Extracted data entries:
(** [add_one_req] on a matched request. *)
Lemma add_one_req_ok running align r w a L ts row :
  cache_ok (tree w) L → claim (tree w) (base r) ts row → admissible r → align_ok align →
  ∃ w' a' r' res, add_one_req p ratio None allow cp max_reqs running align r w a = Ok (w', a', r', res) ∧
    (unchanged running r a a' ∧ r' = r ∧ res ≠ CONTINUE ∧ after_attempt w w' L L ∧ evictable (tree w') = evictable (tree w) ∧
       refusal running align r w a ∨
     ∃ n, added align r n a r' a' ∧ after_attempt w w' L (node_of (base r) ++ L) ∧
       (inject_Z (ceil n) <= rem_total_tokens w a)%Q ∧ (inject_Z (ceil n) <= rem_total_tokens w' a)%Q ∧
       res = budget_state None w' a' ∧ ¬ refusal running align r w a).
Proof.
  intros Hc Hcl Hr Hal. unfold add_one_req.
  case_bool_decide as Hdelay; [by apply refused; [..|left]|].
  destruct (cp && _) eqn:Hcp.
  { apply andb_prop in Hcp as [Hcp Hn%bool_decide_eq_true]. apply refused; [done..|right; left]. split; [done|]. intros E. rewrite E in Hn. simpl in Hn. lia. }
  destruct (match max_reqs with Some _ => _ | None => _ end) eqn:Hmax.
  { apply refused; [done..|right; right; left]. destruct max_reqs as [x|]; [|done]. exists x. by apply bool_decide_eq_true in Hmax. }
  assert (Hrest : ∀ Q : Prop, ¬ Q → ¬ (allow = Some false ∨ (cp = true ∧ can_run_list a ≠ []) ∨ (∃ x, max_reqs = Some x ∧ (x ≤ length (can_run_list a))%nat) ∨ Q)).
  { intros Q HQ [?|[[-> Hne]|[(x & Ex & Hx)|?]]]; [done| | |done].
    - cbn [andb] in Hcp. apply bool_decide_eq_false in Hcp. apply Hne, nil_length_inv. lia.
    - rewrite Ex in Hmax. apply bool_decide_eq_false in Hmax. lia. }
  destruct (ignore_eos r && cache_disable) eqn:Hd.
  { pose proof Hd as [Hig Hdis]%andb_true_iff. destruct (ignore_eos_ok align running r w a Hr Hig Hdis Hdelay) as (a' & r' & res & -> & Hat).
    exists w, a', r', res. split; [done|]. destruct Hat as [(H1 & H2 & H3 & H4)|(n & Hn & Hb & Hres & Hno)].
    - left. split_and!; try done. right. right. right. by rewrite Hd.
    - right. exists n. split; [done|]. split; [|split_and!; try done; apply Hrest; by rewrite Hd].
      destruct (lock_law (tree w) L (base r) ts row Hc Hcl) as (t & El & Hct & _).
      rewrite (disabled_law _ _ Hdis) in El. injection El as <-. by split. }
  destruct (Qle_bool _ _) eqn:Hq.
  { apply refused; [done..|]. do 3 right. rewrite Hd. left. by apply Qle_bool_iff. }
  destruct (over_input _ _) eqn:Hov.
  { apply refused; [done..|]. do 3 right. rewrite Hd. right. right. left. by apply over_input_spec. }
  eapply (cached_ok running align r w a L ts row); done.
Qed.

(** C20: [add_one_req], without a diffusion model and with a positive alignment, on a request that
    was just matched always returns and says whether the request may join.  It is refused
    exactly for one of the documented reasons: prefill is delayed, only one request may run, the batch
    has its full number of requests, the memory left (running requests and the batch set aside) does not
    exceed what the request may need, before or after its prefix is locked, the limit
    on input tokens (not for the first request, and only without chunking), or no chunk fits; for a request
    that ignores the end token while the cache is off, its pages do not fit, some request would
    run out of room, or the chunk budget is used up.  A refused request leaves the
    budgets, locks and evictable size as they were; only the cached list of request
    states may have been computed.  Otherwise it is in the batch with its next [n]
    tokens, at least one, no more than are missing and no more than the chunk
    budget, its prefix is locked once, the budgets are charged for whole pages
    and one page of overhead, the memory left covers its pages, and the verdict is that of the budgets afterwards. *)
Theorem add_one_req_spec running align r w a L ts row :
  cache_ok (tree w) L → claim (tree w) (base r) ts row → admissible r → align_ok align →
  ∃ w' a' r' res, add_one_req p ratio None allow cp max_reqs running align r w a = Ok (w', a', r', res) ∧
    (unchanged running r a a' ∧ r' = r ∧ res ≠ CONTINUE ∧ after_attempt w w' L L ∧ evictable (tree w') = evictable (tree w) ∧
       refusal running align r w a ∨
     ∃ n, added align r n a r' a' ∧ after_attempt w w' L (node_of (base r) ++ L) ∧
       (inject_Z (ceil n) <= rem_total_tokens w a)%Q ∧ (inject_Z (ceil n) <= rem_total_tokens w' a)%Q ∧
       res = budget_state None w' a' ∧ ¬ refusal running align r w a).
Proof. apply add_one_req_ok. Qed.

End admission.

(** * A pass over the waiting queue *)

Section pass.
Context {T : Type} {PC : PrefixCache T} {LC : LockCache T} {PL : PrefixCacheLaws T false} {LL : LockLaws T false}.
Context (ratio : Q) (allow : option bool) (cp : bool) (max_reqs : option nat) (threshold steps : Z) (no_spec low_first : bool)
  (logprobs : QReq → bool * Z) (max_batch : Z) (uninit : Z → list Z).

(** A pass with single-slot pages, without preemption. *)
#[local] Notation loop align q s :=
  (admit_loop 1 ratio None allow cp max_reqs threshold steps false no_spec logprobs max_batch false low_first align q s).

(** The tokens a request of the batch computes, and its charge. *)
Definition tokens_to_run (r : QReq) : Z := Z.of_nat (length (fill_ids (base r)) - length (prefix_indices (base r))).
Definition batch_tokens (l : list QReq) : Z := sumZ (tokens_to_run <$> l).

(** A request in the queue: it holds nothing yet. *)
Definition waiting_ok (p : ReqToTokenPool) (r : QReq) : Prop :=
  fresh (base r) ∧ (1 ≤ length (tokens (base r)) ≤ max_context_len p)%nat ∧ 0 ≤ max_new_tokens r.

(** The batch so far is consistent with the server; [os] are the other requests. *)
Record pass_cons (N : Z) (os : list Req) (w : World T) (a : PrefillAdder) : Prop := {
  pv_sys : sys_inv N w ((base <$> can_run_list a) ++ os);
  pv_ready : Forall (extend_ready (pool w)) (base <$> can_run_list a);
  pv_rows : (length (can_run_list a) - length (omap req_pool_idx (base <$> can_run_list a)) ≤ pool_available (pool w))%nat;
  pv_lens : Forall (fun r => extend_input_len r = to_run (base r)) (can_run_list a);
}.

(** It fits the memory; [mixed] are the tokens reserved for a decode in the same step. *)
Record pass_room (mixed : Z) (w : World T) (a : PrefillAdder) : Prop := {
  pv_cur : cur_rem_token_offset a = mixed + batch_tokens (can_run_list a) + lenZ (can_run_list a);
  pv_off : (inject_Z (cur_rem_token_offset a) <= rem_total_token_offset a)%Q;
  pv_room : can_run_list a = [] ∨ cur_rem_token_offset a - 1 ≤ available_and_evictable w;
}.

Lemma batch_tokens_snoc l r : batch_tokens (l ++ [r]) = batch_tokens l + tokens_to_run r.
Proof. unfold batch_tokens. rewrite fmap_app, sumZ_app. unfold sumZ at 2. simpl. lia. Qed.

Lemma batch_tokens_extend l :
  batch_tokens l = Z.of_nat (extend_num_tokens (base <$> l)).
Proof.
  unfold batch_tokens, extend_num_tokens. induction l as [|r l IH]; [done|]. rewrite !fmap_cons, sumZ_cons, IH. unfold tokens_to_run. simpl. lia.
Qed.

Lemma ceil_one n : ceil_paged_tokens 1 n = n.
Proof. unfold ceil_paged_tokens. rewrite Z.div_1_r. lia. Qed.

(** [init_next_round_input] on a waiting request. *)
Lemma next_round_ok N w rs r :
  sys_inv N w rs → waiting_ok (pool w) r →
  ∃ t1 r1, next_round logprobs r w = Ok (set_tree t1 w, r1) ∧ sys_inv N (set_tree t1 w) rs ∧ evictable t1 = evictable (tree w) ∧
    admissible r1 ∧ fresh (base r1) ∧ fill_ids (base r1) = tokens (base r1) ∧ tokens (base r1) = tokens (base r) ∧
    cache_protected_len (base r1) = length (prefix_indices (base r1)) ∧ claim t1 (base r1) (tokens (base r1)) (prefix_indices (base r1)) ∧
    core r1 = core r.
Proof.
  intros Hs (Hf & Hl & Hm). unfold next_round, init_next_round_input. fold (tokens (base r)).
  set (n := compute_max_prefix_len (logprobs r).1 (logprobs r).2 (length (tokens (base r)))). set (ids := take n (tokens (base r))).
  destruct (match_law (tree w) (nodes rs) ids (req_extra_key (base r)) (si_cache _ _ _ Hs))
    as (t1 & vs & node & E & Hc & Hh & He & Hlv & Hd & Hcl & Hk).
  rewrite E. cbn [mbind result_bind fst snd]. exists t1. eexists. split; [done|].
  assert (Hn : (length vs < length (tokens (base r)))%nat).
  { assert (Hlt : (n < length (tokens (base r)))%nat) by (unfold n, compute_max_prefix_len; destruct (_ && _); lia).
    unfold ids in Hlv. rewrite length_take in Hlv. lia. }
  split; [|split; [done|]].
  - destruct Hs as [H1 H2 H3 H4 H5].
    destruct (others_ok (tree w) (pool w) t1 (pool w) rs H4) as [Hos _]; [intros r0 ts row _; apply Hk|done|done|].
    split; [done|done|done|done|]. intros x. cbn [pool set_tree]. rewrite <-H5. unfold total. cbn [tree kv set_tree]. by rewrite Hh.
  - split; [|split; [done|]].
    + unfold admissible, prefix_len. cbn. split; [done|]. split; [lia|done].
    + split; [done|]. split; [done|]. split; [done|]. split; [|done]. set (b := base (set_extend_input_len _ _)).
      apply (claim_ext t1 b ids vs b (tokens b) vs); try done; [by apply Hcl|apply prefix_take].
Qed.

Lemma world_attempt N w w' rs : sys_inv N w rs → after_attempt w w' (nodes rs) (nodes rs) → sys_inv N w' rs.
Proof.
  intros [H1 H2 H3 H4 H5] [A1 A2 A3 A4 A5].
  destruct (others_ok (tree w) (pool w) (tree w') (pool w) rs H4) as [Hos _]; [intros r0 ts row _; apply A3|done|done|].
  split; rewrite ?A4, ?A5; try done. intros x. rewrite <-H5. unfold total. by rewrite A2, A4.
Qed.

(** An admitted request joins the batch. *)
Lemma join_attempt N w w' rs r n r' :
  sys_inv N w rs → after_attempt w w' (nodes rs) (node_of (base r) ++ nodes rs) → fresh (base r) →
  fill_ids (base r) = tokens (base r) → cache_protected_len (base r) = length (prefix_indices (base r)) →
  claim (tree w) (base r) (tokens (base r)) (prefix_indices (base r)) → base r' = truncate_fill n (base r) →
  sys_inv N w' (base r' :: rs).
Proof.
  intros Hs [A1 A2 A3 A4 A5] Hf Hfill Hpr Hcl ->.
  assert (w' = set_tree (tree w') w) as -> by (destruct w, w'; cbn in *; by subst).
  apply retoken_inv; [by apply enter_world; [done|exact A1|done|done|done|done|done|apply A3]| |done].
  rewrite Hfill. apply prefix_take.
Qed.

(** No chunk of another request can be added. *)
Definition blocked (w : World T) (a : PrefillAdder) : Prop :=
  (∃ c, rem_chunk_tokens a = Some c ∧ c ≤ 0) ∨ (rem_total_tokens w a < 1)%Q.

(** Not all tokens are part of the step. *)
Definition unfilled (r : QReq) : Prop := (length (fill_ids (base r)) < length (tokens (base r)))%nat.

(** What one attempt does to the batch: the request is sent back, or it joins, whole or as the last chunk. *)
Definition attempted (align : option Z) (w : World T) (a : PrefillAdder) (r : QReq) (w' : World T) (a' : PrefillAdder) (r' : QReq) : Prop :=
  core r' = core r ∧ preempt_list a' = preempt_list a ∧
  (can_run_list a' = can_run_list a ∧ new_chunked_req a' = new_chunked_req a ∧ fresh (base r') ∧ (blocked w a → blocked w' a') ∨
   can_run_list a' = can_run_list a ++ [r'] ∧ ¬ blocked w a ∧
   (new_chunked_req a' = new_chunked_req a ∧ fill_ids (base r') = tokens (base r') ∨
    new_chunked_req a' = Some r' ∧ unfilled r' ∧ (align = None → blocked w' a'))).

(** A request that was admitted joins a consistent batch. *)
Lemma admitted_cons N os align w w' a a' r1 r' n :
  pass_cons N os w a → admissible r1 → fresh (base r1) → fill_ids (base r1) = tokens (base r1) →
  (length (tokens (base r1)) ≤ max_context_len (pool w))%nat → pool w' = pool w →
  (length (can_run_list a) < pool_available (pool w))%nat →
  added 1 align r1 n a r' a' → sys_inv N w' (base r' :: (base <$> can_run_list a) ++ os) →
  pass_cons N os w' a' ∧ tokens_to_run r' = n.
Proof.
  intros [P1 P2 P6 P7] (Hx1 & Hx2 & _) Hf1 Hfill Hl Hpool Hrows Hadd Hs'. pose proof (ad_len _ _ _ _ _ _ _ Hadd) as Hn.
  assert (Hlen : length (fill_ids (base r')) = (length (prefix_indices (base r1)) + Z.to_nat n)%nat ∧
                 length (prefix_indices (base r')) = length (prefix_indices (base r1))).
  { rewrite (ad_base _ _ _ _ _ _ _ Hadd). cbn [truncate_fill fill_ids prefix_indices set_tokens]. rewrite length_take.
    unfold prefix_len in Hx1. lia. }
  split; [|unfold tokens_to_run; lia]. split; rewrite (ad_run _ _ _ _ _ _ _ Hadd), ?Hpool.
  - eapply sys_inv_perm; [|exact Hs']. rewrite fmap_app, <-app_assoc. cbn. by rewrite Permutation_middle.
  - rewrite fmap_app. apply Forall_app. split; [done|]. constructor; [|constructor].
    rewrite (ad_base _ _ _ _ _ _ _ Hadd) in *. destruct Hf1 as (Hi & _). split; [unfold reusable; cbn; by rewrite Hi|].
    split; [|cbn; by rewrite Hi]. rewrite Hfill in Hx1. unfold prefix_len in Hx1. cbn in *. lia.
  - rewrite fmap_app, omap_app, !length_app. simpl. lia.
  - apply Forall_app. split; [done|]. constructor; [|constructor]. rewrite (ad_ext _ _ _ _ _ _ _ Hadd). unfold to_run. lia.
Qed.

▸ **ASSIGNED TASK**
What you give back should be only the lines of the records above, starting at the line with "as (t1 & vs" and ending at the line with "assert (Hn : (length", restated word for word.

▸ **RESULT OF THE EXERCISE**
    as (t1 & vs & node & E & Hc & Hh & He & Hlv & Hd & Hcl & Hk).
  rewrite E. cbn [mbind result_bind fst snd]. exists t1. eexists. split; [done|].
  assert (Hn : (length vs < length (tokens (base r)))%nat).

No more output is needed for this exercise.